### Excerpted data

(** C2, as the code has it.  For the answer [da] of the announcement
    endpoint holding the list [anns]: an empty list gives
    [no_upcoming_order] and ETA 0; only the first announcement counts; when
    it is an object, the icon [iconDeliveryCar] gives [delivery], with the
    ETA read by [parseInt] from the digits of the leftmost
    [<span ...>digits</span>] of its content, and 0 when the content has no
    such tag or is absent or empty; the icon [iconProducts] gives
    [preparing_bags] and ETA 0; any other icon gives [no_upcoming_order]
    and ETA 0.  The ETA read from the digits is a Number: the number the
    digits denote when that is at most [2^53], and the double nearest to
    it beyond (stated for the digits whose nearest double is finite). *)
Theorem classify_first_announcement (da : jsval) (anns : list jsval) :
  JS.prop da "announcements" = JArr anns ->
  (anns = [] -> Device.classify da = Ok (no_upcoming_order, 0))
  /\ (forall a rest, anns = a :: rest ->
        Device.classify da = Device.classify (JObj [("announcements", JArr [a])]))
  /\ (forall props rest, anns = JObj props :: rest ->
        let icon := JS.assoc "icon" props in
        let content := JS.assoc "content" props in
        (icon = JStr "iconDeliveryCar" ->
           (forall s d, content = JStr s -> FirstNumeral s d ->
              JS.finite (decimal d) = true ->
              Device.classify da = Ok (delivery, JS.to_number (decimal d))
              /\ (decimal d <= 2 ^ 53 -> JS.to_number (decimal d) = decimal d))
           /\ (forall s, content = JStr s -> NoNumeral s ->
                 Device.classify da = Ok (delivery, 0))
           /\ (JS.truthy content = false -> Device.classify da = Ok (delivery, 0)))
        /\ (icon = JStr "iconProducts" ->
              Device.classify da = Ok (preparing_bags, 0))
        /\ (JS.str_eq "iconDeliveryCar" icon = false ->
            JS.str_eq "iconProducts" icon = false ->
              Device.classify da = Ok (no_upcoming_order, 0))).
Proof.
  intros Hda. split; [|split].
  - intros ->. unfold Device.classify.
    rewrite (announcements_object _ _ Hda), Hda. reflexivity.
  - intros a rest ->. rewrite (classify_cons _ _ _ Hda).
    symmetry. apply (classify_cons _ a []). reflexivity.
  - intros props rest -> icon content. subst icon content.
    rewrite (classify_cons _ _ _ Hda).
    change (JS.get (JObj props) "icon") with (Ok (JS.assoc "icon" props)).
    change (JS.prop (JObj props) "content") with (JS.assoc "content" props).
    cbv iota zeta. split; [|split].
    + intros Hi. rewrite Hi. simpl JS.str_eq. cbv iota zeta. split; [|split].
      * intros s d Hc Hd _. split.
        -- rewrite Hc.
           rewrite (first_numeral_found _ _ Hd), parseInt_decimal.
           destruct (JS.truthy (JStr s)) eqn:Ht; [reflexivity|].
           destruct Hd as (pre & attrs & post & (Hs & _) & _).
           rewrite Hs in Ht. destruct pre; discriminate.
        -- intros Hle. apply to_number_exact.
           destruct Hd as (pre & attrs & post & (_ & _ & Hdig & _) & _).
           pose proof (decimal_nonneg d Hdig). lia.
      * intros s Hc Hs. rewrite Hc. rewrite (no_numeral_found _ Hs).
        destruct (JS.truthy (JStr s)); reflexivity.
      * intros Ht. rewrite Ht. reflexivity.
    + intros Hi. rewrite Hi. reflexivity.
    + intros H1 H2. rewrite H1, H2. reflexivity.
Qed.

Definition seven_minutes : jsval :=
  JObj [("announcements",
         JArr [JObj [("icon", JStr "iconDeliveryCar");
                     ("content", JStr "<span>7</span>")]])].

Lemma classify_seven_minutes :
  Device.classify seven_minutes = Ok (delivery, 7).
Proof.
  destruct (classify_first_announcement seven_minutes _ eq_refl) as (_ & _ & H).
  destruct (H _ _ eq_refl) as (Hcar & _).
  destruct (Hcar eq_refl) as (Hnum & _).
  exact (proj1 (Hnum "<span>7</span>" "7" eq_refl
                  (span_number_some "<span>7</span>" "7" eq_refl) eq_refl)).
Defined.

(** An ETA of [2^53 + 1] minutes is not a Number: the code reads the even
    neighbour [2^53]. *)
Definition beyond_exact : list (string * jsval) :=
  [("icon", JStr "iconDeliveryCar"); ("content", JStr "<span>9007199254740993</span>")].

Lemma eta_is_rounded :
  ~ (forall props s d,
       JS.assoc "icon" props = JStr "iconDeliveryCar" ->
       JS.assoc "content" props = JStr s ->
       FirstNumeral s d ->
       Device.classify (JObj [("announcements", JArr [JObj props])])
       = Ok (delivery, decimal d)).
Proof.
  intros H.
  specialize (H beyond_exact "<span>9007199254740993</span>" "9007199254740993"
                eq_refl eq_refl
                (span_number_some "<span>9007199254740993</span>" "9007199254740993" eq_refl)).
  vm_compute in H. discriminate H.
Qed.

End Classifier.

(** ** Reasoning about methods

    [preserves f m]: running [m] from any world leaves the observation [f]
    of the world as it was, whether [m] returns or throws. *)

Module Frame.

Definition preserves {A B} (f : World -> B) (m : M A) : Prop :=
  forall w, f (snd (m w)) = f w.

Section Combinators.
Context {B : Type} (f : World -> B).

Lemma preserves_ret {A} (a : A) : preserves f (ret a).
Proof. intros w. reflexivity. Qed.

Lemma preserves_throw {A} (e : exn) : preserves f (@throw A e).
Proof. intros w. reflexivity. Qed.

Lemma preserves_lift {A} (r : result A) : preserves f (lift r).
Proof. intros w. reflexivity. Qed.

Lemma preserves_gets {A} (g : World -> A) : preserves f (gets g).
Proof. intros w. reflexivity. Qed.

Lemma preserves_bind {A C} (m : M A) (k : A -> M C) :
  preserves f m -> (forall a, preserves f (k a)) -> preserves f (bind m k).
Proof.
  intros Hm Hk w. unfold bind. specialize (Hm w).
  destruct (m w) as [[a|e] w1]; simpl in *; [|exact Hm].
  rewrite (Hk a w1). exact Hm.
Qed.

Lemma preserves_try_catch {A} (m : M A) (h : exn -> M A) :
  preserves f m -> (forall e, preserves f (h e)) -> preserves f (try_catch m h).
Proof.
  intros Hm Hh w. unfold try_catch. specialize (Hm w).
  destruct (m w) as [[a|e] w1]; simpl in *; [exact Hm|].
  rewrite (Hh e w1). exact Hm.
Qed.

Lemma preserves_when (b : bool) (m : M unit) : preserves f m -> preserves f (when b m).
Proof. intros Hm. destruct b; [exact Hm|apply preserves_ret]. Qed.

Lemma preserves_all2 (a b : M unit) :
  preserves f a -> preserves f b -> preserves f race -> preserves f (all2 a b).
Proof.
  intros Ha Hb Hr w. unfold all2. specialize (Ha w).
  destruct (a w) as [ra w1]. specialize (Hb w1).
  destruct (b w1) as [rb w2]. cbn [snd] in *.
  destruct ra as [[]|ea], rb as [[]|eb]; cbn [snd]; try congruence.
  unfold bind, throw. specialize (Hr w2).
  destruct (race w2) as [[first|e] w3]; cbn [snd] in *; congruence.
Qed.

End Combinators.

(** [invariant P m]: running [m] from a world where [P] holds ends, by a
    return or by a throw, in a world where [P] holds. *)
Definition invariant {A} (P : World -> Prop) (m : M A) : Prop :=
  forall w, P w -> P (snd (m w)).

Lemma invariant_bind {A C} (P : World -> Prop) (m : M A) (k : A -> M C) :
  invariant P m -> (forall a, invariant P (k a)) -> invariant P (bind m k).
Proof.
  intros Hm Hk w Hw. unfold bind. specialize (Hm w Hw).
  destruct (m w) as [[a|e] w1]; simpl in *; [|exact Hm]. apply Hk, Hm.
Qed.

Lemma invariant_try_catch {A} (P : World -> Prop) (m : M A) (h : exn -> M A) :
  invariant P m -> (forall e, invariant P (h e)) -> invariant P (try_catch m h).
Proof.
  intros Hm Hh w Hw. unfold try_catch. specialize (Hm w Hw).
  destruct (m w) as [[a|e] w1]; simpl in *; [exact Hm|]. apply Hh, Hm.
Qed.

Lemma invariant_all2 (P : World -> Prop) (a b : M unit) :
  invariant P a -> invariant P b -> invariant P race -> invariant P (all2 a b).
Proof.
  intros Ha Hb Hr w Hw. unfold all2. specialize (Ha w Hw).
  destruct (a w) as [ra w1]. specialize (Hb w1 Ha).
  destruct (b w1) as [rb w2]. cbn [snd] in *.
  destruct ra as [[]|ea], rb as [[]|eb]; cbn [snd]; try assumption.
  unfold bind, throw. specialize (Hr w2 Hb).
  destruct (race w2) as [[first|e] w3]; cbn [snd] in *; assumption.
Qed.

(** The outcome of [all2]: it returns when both return, and fails with the
    failure of one that fails. *)
Lemma all2_outcome (a b : M unit) (w : World) :
  let ra := fst (a w) in
  let rb := fst (b (snd (a w))) in
  match fst (all2 a b w) with
  | Ok _ => ra = Ok tt /\ rb = Ok tt
  | Throw e => (ra = Throw e \/ rb = Throw e)
               /\ (rb = Ok tt -> ra = Throw e) /\ (ra = Ok tt -> rb = Throw e)
  end.
Proof.
  unfold all2. destruct (a w) as [[[]|ea] w1]; cbn [fst snd];
    destruct (b w1) as [[[]|eb] w2]; cbn [fst snd].
  - split; reflexivity.
  - split; [right; reflexivity|]. split; [discriminate|reflexivity].
  - split; [left; reflexivity|]. split; [reflexivity|discriminate].
  - unfold race, bind, gets, throw, ret, modify. cbv beta.
    destruct (races (env w2)) as [|[|] rest]; simpl.
    + split; [left; reflexivity|]. split; discriminate.
    + split; [left; reflexivity|]. split; discriminate.
    + split; [right; reflexivity|]. split; discriminate.
Qed.

Lemma invariant_preserved {A B} (f : World -> B) (Q : B -> Prop) (m : M A) :
  preserves f m -> invariant (fun w => Q (f w)) m.
Proof. intros H w Hw. simpl. now rewrite H. Qed.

######

_Activity_
Your answer should be a single number: the count of lines in the data that include the word "Hcar".

_Exercise answer_
2